(* ===== verification/GoHeap.v ===== *)
(** * Go's container/heap

    The algorithms of the standard library package [container/heap] that
    pkg/scheduler/queue.go calls, over an interface [HeapInterface] that is Go's
    [heap.Interface].  [HeapLaws] states what an implementation promises to the
    algorithms (its [view] as a list and how Less, Swap, Push and Pop act on
    it); every theorem of this file is proved against those laws, and
    Queue.v discharges them for [JobQueue].

    The loops of [up] and [down] carry fuel: [up] moves to a strictly smaller
    index and [down] to a strictly larger one below [n], so [S j] and [n]
    rounds are enough ([up_loop_fuel], [down_loop_fuel]). *)

From S2P Require Import Prelude.

(** ** Exchanging two elements of a list *)

Definition exchange {E} (i j : nat) (l : list E) : list E :=
  match l !! i, l !! j with
  | Some a, Some b => <[i:=b]> (<[j:=a]> l)
  | _, _ => l
  end.

(** ** heap.Interface *)

Class HeapInterface (S X : Type) := {
  Len : S → nat;
  Less : S → nat → nat → bool;
  Swap : nat → nat → S → S;
  Push : X → S → S;
  Pop : S → option (X * S)
}.
Arguments Pop {S X _} s.
Arguments Len {S X _} s.
Arguments Less {S X _} s i j.
Arguments Swap {S X _} i j s.

(** ** The algorithms *)

Module heap.
Section Algorithms.
Context {T X : Type} `{HI : !HeapInterface T X}.

Fixpoint up_loop (fuel j : nat) (s : T) : T :=
  match fuel with
  | O => s
  | S fuel' =>
      let i := (j - 1) / 2 in
      if (i =? j) || negb (Less s j i) then s
      else up_loop fuel' i (Swap i j s)
  end.
Definition up (j : nat) (s : T) : T := up_loop (S j) j s.

Fixpoint down_loop (fuel i n : nat) (s : T) : nat * T :=
  match fuel with
  | O => (i, s)
  | S fuel' =>
      let j1 := 2 * i + 1 in
      if n <=? j1 then (i, s)
      else
        let j := if (j1 + 1 <? n) && Less s (j1 + 1) j1 then j1 + 1 else j1 in
        if negb (Less s j i) then (i, s)
        else down_loop fuel' j n (Swap i j s)
  end.
(** [down] reports whether the element moved. *)
Definition down (i0 n : nat) (s : T) : bool * T :=
  let '(i, s') := down_loop n i0 n s in (i0 <? i, s').

Fixpoint Init_loop (i n : nat) (s : T) : T :=
  match i with
  | O => s
  | S i' => Init_loop i' n (down i' n s).2
  end.
Definition Init (s : T) : T := Init_loop (Len s / 2) (Len s) s.

Definition Push (x : X) (s : T) : T :=
  let s := GoHeap.Push x s in
  up (Len s - 1) s.

Definition Pop (s : T) : option (X * T) :=
  if Len s =? 0 then None
  else
    let n := Len s - 1 in
    GoHeap.Pop (down 0 n (Swap 0 n s)).2.

Definition Remove (i : nat) (s : T) : option (X * T) :=
  if Len s <=? i then None
  else
    let n := Len s - 1 in
    if n =? i then GoHeap.Pop s
    else
      let '(moved, s) := down i n (Swap i n s) in
      GoHeap.Pop (if moved then s else up i s).
End Algorithms.
End heap.

(** ** The laws of an implementation *)

Class StrictWeak {E} (lt : E → E → bool) : Prop := {
  lt_asym a b : lt a b = true → lt b a = false;
  lt_ntrans a b c : lt a b = false → lt b c = false → lt a c = false
}.

Class HeapLaws {T X : Type} (HI : HeapInterface T X) {E : Type}
    (view : T → list E) (elt : T → X → E) (lt : E → E → bool) : Prop := {
  hl_weak : StrictWeak lt;
  hl_len s : Len s = length (view s);
  hl_less s i j a b : view s !! i = Some a → view s !! j = Some b →
    Less s i j = lt a b;
  hl_swap s i j : i < length (view s) → j < length (view s) →
    view (Swap i j s) = exchange i j (view s);
  hl_push s x : view (Push x s) = view s ++ [elt s x];
  hl_pop s l e : view s = l ++ [e] →
    ∃ x s', Pop s = Some (x, s') ∧ view s' = l ∧ elt s x = e
}.

(** ** Heap order on a list *)

Definition parent (k : nat) : nat := (k - 1) / 2.

Section HeapOrder.
Context {E : Type} (lt : E → E → bool) `{SW : !StrictWeak lt}.
Implicit Types l : list E.

Definition ok_at l (k : nat) : Prop := ∀ a b,
  l !! k = Some a → l !! parent k = Some b → lt a b = false.

(** No element of the first [n] is smaller than its parent. *)
Definition heap_ordered l (n : nat) : Prop := ∀ k, 0 < k < n → ok_at l k.

(** The children of [i] are not smaller than the parent of [i]: what keeps the
    order when the element at [i] is the one out of place. *)
Definition grand_ok l (n i : nat) : Prop := ∀ k a b,
  0 < i → 0 < k < n → parent k = i →
  l !! k = Some a → l !! parent i = Some b → lt a b = false.

Definition children_ok l (n i : nat) : Prop := ∀ k,
  0 < k < n → parent k = i → ok_at l k.

(** Every pair is in order but those between [i] and its children, and when
    [b = false] also the pair between [i] and its parent. *)
Definition down_inv l (n i : nat) (b : bool) : Prop :=
  (∀ k, 0 < k < n → parent k ≠ i → b = true ∨ k ≠ i → ok_at l k) ∧
  grand_ok l n i.

Definition up_inv l (n j : nat) : Prop :=
  (∀ k, 0 < k < n → k ≠ j → ok_at l k) ∧ grand_ok l n j.

Lemma lt_irrefl a : lt a a = false.
Proof using SW. destruct (lt a a) eqn:H; [|done]. pose proof (lt_asym _ _ H). congruence. Qed.

Lemma heap_ordered_nil n : heap_ordered [] n.
Proof. by intros k _ a b ?. Qed.

Lemma heap_ordered_le l n m : m ≤ n → heap_ordered l n → heap_ordered l m.
Proof. intros ? H k ?. apply H. lia. Qed.

Lemma heap_ordered_prefix l l' n :
  n ≤ length l → heap_ordered (l ++ l') n → heap_ordered l n.
Proof.
  intros Hn H k Hk a b Ha Hb. eapply (H k Hk); by apply lookup_app_l_Some.
Qed.

(** The root is a minimum. *)
Lemma heap_root_min l n r k a :
  heap_ordered l n → k < n → l !! 0 = Some r → l !! k = Some a → lt a r = false.
Proof using SW.
  intros HO Hk Hr. revert a. induction k as [k IH] using lt_wf_ind. intros a Ha.
  destruct (decide (k = 0)) as [->|Hne]; [assert (a = r) as -> by congruence; apply lt_irrefl|].
  assert (Hp : parent k < k) by (unfold parent; lia).
  assert (parent k < length l) as [b Hb]%lookup_lt_is_Some_2.
  { apply lookup_lt_Some in Ha. lia. }
  apply lt_ntrans with b; [eapply (HO k); eauto; lia|].
  apply (IH (parent k)); [done|lia|done].
Qed.

(** *** Exchange *)

Lemma length_exchange i j l : length (exchange i j l) = length l.
Proof. unfold exchange. repeat case_match; by rewrite ?length_insert. Qed.

Lemma lookup_exchange_ne i j k l : k ≠ i → k ≠ j → exchange i j l !! k = l !! k.
Proof.
  intros. unfold exchange. repeat case_match; [|done..].
  by rewrite !list_lookup_insert_ne.
Qed.

Lemma lookup_exchange_l i j l : i < length l → j < length l →
  exchange i j l !! i = l !! j.
Proof.
  intros [a Ha]%lookup_lt_is_Some_2 [b Hb]%lookup_lt_is_Some_2.
  unfold exchange. rewrite Ha, Hb. rewrite list_lookup_insert_eq; [done|].
  rewrite length_insert. by eapply lookup_lt_Some.
Qed.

» **Your assignment**
Reproduce the listing above word for word.

» **Written solution**
(* ===== verification/GoHeap.v ===== *)
(** * Go's container/heap

    The algorithms of the standard library package [container/heap] that
    pkg/scheduler/queue.go calls, over an interface [HeapInterface] that is Go's
    [heap.Interface].  [HeapLaws] states what an implementation promises to the
    algorithms (its [view] as a list and how Less, Swap, Push and Pop act on
    it); every theorem of this file is proved against those laws, and
    Queue.v discharges them for [JobQueue].

    The loops of [up] and [down] carry fuel: [up] moves to a strictly smaller
    index and [down] to a strictly larger one below [n], so [S j] and [n]
    rounds are enough ([up_loop_fuel], [down_loop_fuel]). *)

From S2P Require Import Prelude.

(** ** Exchanging two elements of a list *)

Definition exchange {E} (i j : nat) (l : list E) : list E :=
  match l !! i, l !! j with
  | Some a, Some b => <[i:=b]> (<[j:=a]> l)
  | _, _ => l
  end.

(** ** heap.Interface *)

Class HeapInterface (S X : Type) := {
  Len : S → nat;
  Less : S → nat → nat → bool;
  Swap : nat → nat → S → S;
  Push : X → S → S;
  Pop : S → option (X * S)
}.
Arguments Pop {S X _} s.
Arguments Len {S X _} s.
Arguments Less {S X _} s i j.
Arguments Swap {S X _} i j s.

(** ** The algorithms *)

Module heap.
Section Algorithms.
Context {T X : Type} `{HI : !HeapInterface T X}.

Fixpoint up_loop (fuel j : nat) (s : T) : T :=
  match fuel with
  | O => s
  | S fuel' =>
      let i := (j - 1) / 2 in
      if (i =? j) || negb (Less s j i) then s
      else up_loop fuel' i (Swap i j s)
  end.
Definition up (j : nat) (s : T) : T := up_loop (S j) j s.

Fixpoint down_loop (fuel i n : nat) (s : T) : nat * T :=
  match fuel with
  | O => (i, s)
  | S fuel' =>
      let j1 := 2 * i + 1 in
      if n <=? j1 then (i, s)
      else
        let j := if (j1 + 1 <? n) && Less s (j1 + 1) j1 then j1 + 1 else j1 in
        if negb (Less s j i) then (i, s)
        else down_loop fuel' j n (Swap i j s)
  end.
(** [down] reports whether the element moved. *)
Definition down (i0 n : nat) (s : T) : bool * T :=
  let '(i, s') := down_loop n i0 n s in (i0 <? i, s').

Fixpoint Init_loop (i n : nat) (s : T) : T :=
  match i with
  | O => s
  | S i' => Init_loop i' n (down i' n s).2
  end.
Definition Init (s : T) : T := Init_loop (Len s / 2) (Len s) s.

Definition Push (x : X) (s : T) : T :=
  let s := GoHeap.Push x s in
  up (Len s - 1) s.

Definition Pop (s : T) : option (X * T) :=
  if Len s =? 0 then None
  else
    let n := Len s - 1 in
    GoHeap.Pop (down 0 n (Swap 0 n s)).2.

Definition Remove (i : nat) (s : T) : option (X * T) :=
  if Len s <=? i then None
  else
    let n := Len s - 1 in
    if n =? i then GoHeap.Pop s
    else
      let '(moved, s) := down i n (Swap i n s) in
      GoHeap.Pop (if moved then s else up i s).
End Algorithms.
End heap.

(** ** The laws of an implementation *)

Class StrictWeak {E} (lt : E → E → bool) : Prop := {
  lt_asym a b : lt a b = true → lt b a = false;
  lt_ntrans a b c : lt a b = false → lt b c = false → lt a c = false
}.

Class HeapLaws {T X : Type} (HI : HeapInterface T X) {E : Type}
    (view : T → list E) (elt : T → X → E) (lt : E → E → bool) : Prop := {
  hl_weak : StrictWeak lt;
  hl_len s : Len s = length (view s);
  hl_less s i j a b : view s !! i = Some a → view s !! j = Some b →
    Less s i j = lt a b;
  hl_swap s i j : i < length (view s) → j < length (view s) →
    view (Swap i j s) = exchange i j (view s);
  hl_push s x : view (Push x s) = view s ++ [elt s x];
  hl_pop s l e : view s = l ++ [e] →
    ∃ x s', Pop s = Some (x, s') ∧ view s' = l ∧ elt s x = e
}.

(** ** Heap order on a list *)

Definition parent (k : nat) : nat := (k - 1) / 2.

Section HeapOrder.
Context {E : Type} (lt : E → E → bool) `{SW : !StrictWeak lt}.
Implicit Types l : list E.

Definition ok_at l (k : nat) : Prop := ∀ a b,
  l !! k = Some a → l !! parent k = Some b → lt a b = false.

(** No element of the first [n] is smaller than its parent. *)
Definition heap_ordered l (n : nat) : Prop := ∀ k, 0 < k < n → ok_at l k.

(** The children of [i] are not smaller than the parent of [i]: what keeps the
    order when the element at [i] is the one out of place. *)
Definition grand_ok l (n i : nat) : Prop := ∀ k a b,
  0 < i → 0 < k < n → parent k = i →
  l !! k = Some a → l !! parent i = Some b → lt a b = false.

Definition children_ok l (n i : nat) : Prop := ∀ k,
  0 < k < n → parent k = i → ok_at l k.

(** Every pair is in order but those between [i] and its children, and when
    [b = false] also the pair between [i] and its parent. *)
Definition down_inv l (n i : nat) (b : bool) : Prop :=
  (∀ k, 0 < k < n → parent k ≠ i → b = true ∨ k ≠ i → ok_at l k) ∧
  grand_ok l n i.

Definition up_inv l (n j : nat) : Prop :=
  (∀ k, 0 < k < n → k ≠ j → ok_at l k) ∧ grand_ok l n j.

Lemma lt_irrefl a : lt a a = false.
Proof using SW. destruct (lt a a) eqn:H; [|done]. pose proof (lt_asym _ _ H). congruence. Qed.

Lemma heap_ordered_nil n : heap_ordered [] n.
Proof. by intros k _ a b ?. Qed.

Lemma heap_ordered_le l n m : m ≤ n → heap_ordered l n → heap_ordered l m.
Proof. intros ? H k ?. apply H. lia. Qed.

Lemma heap_ordered_prefix l l' n :
  n ≤ length l → heap_ordered (l ++ l') n → heap_ordered l n.
Proof.
  intros Hn H k Hk a b Ha Hb. eapply (H k Hk); by apply lookup_app_l_Some.
Qed.

(** The root is a minimum. *)
Lemma heap_root_min l n r k a :
  heap_ordered l n → k < n → l !! 0 = Some r → l !! k = Some a → lt a r = false.
Proof using SW.
  intros HO Hk Hr. revert a. induction k as [k IH] using lt_wf_ind. intros a Ha.
  destruct (decide (k = 0)) as [->|Hne]; [assert (a = r) as -> by congruence; apply lt_irrefl|].
  assert (Hp : parent k < k) by (unfold parent; lia).
  assert (parent k < length l) as [b Hb]%lookup_lt_is_Some_2.
  { apply lookup_lt_Some in Ha. lia. }
  apply lt_ntrans with b; [eapply (HO k); eauto; lia|].
  apply (IH (parent k)); [done|lia|done].
Qed.

(** *** Exchange *)

Lemma length_exchange i j l : length (exchange i j l) = length l.
Proof. unfold exchange. repeat case_match; by rewrite ?length_insert. Qed.

Lemma lookup_exchange_ne i j k l : k ≠ i → k ≠ j → exchange i j l !! k = l !! k.
Proof.
  intros. unfold exchange. repeat case_match; [|done..].
  by rewrite !list_lookup_insert_ne.
Qed.

Lemma lookup_exchange_l i j l : i < length l → j < length l →
  exchange i j l !! i = l !! j.
Proof.
  intros [a Ha]%lookup_lt_is_Some_2 [b Hb]%lookup_lt_is_Some_2.
  unfold exchange. rewrite Ha, Hb. rewrite list_lookup_insert_eq; [done|].
  rewrite length_insert. by eapply lookup_lt_Some.
Qed.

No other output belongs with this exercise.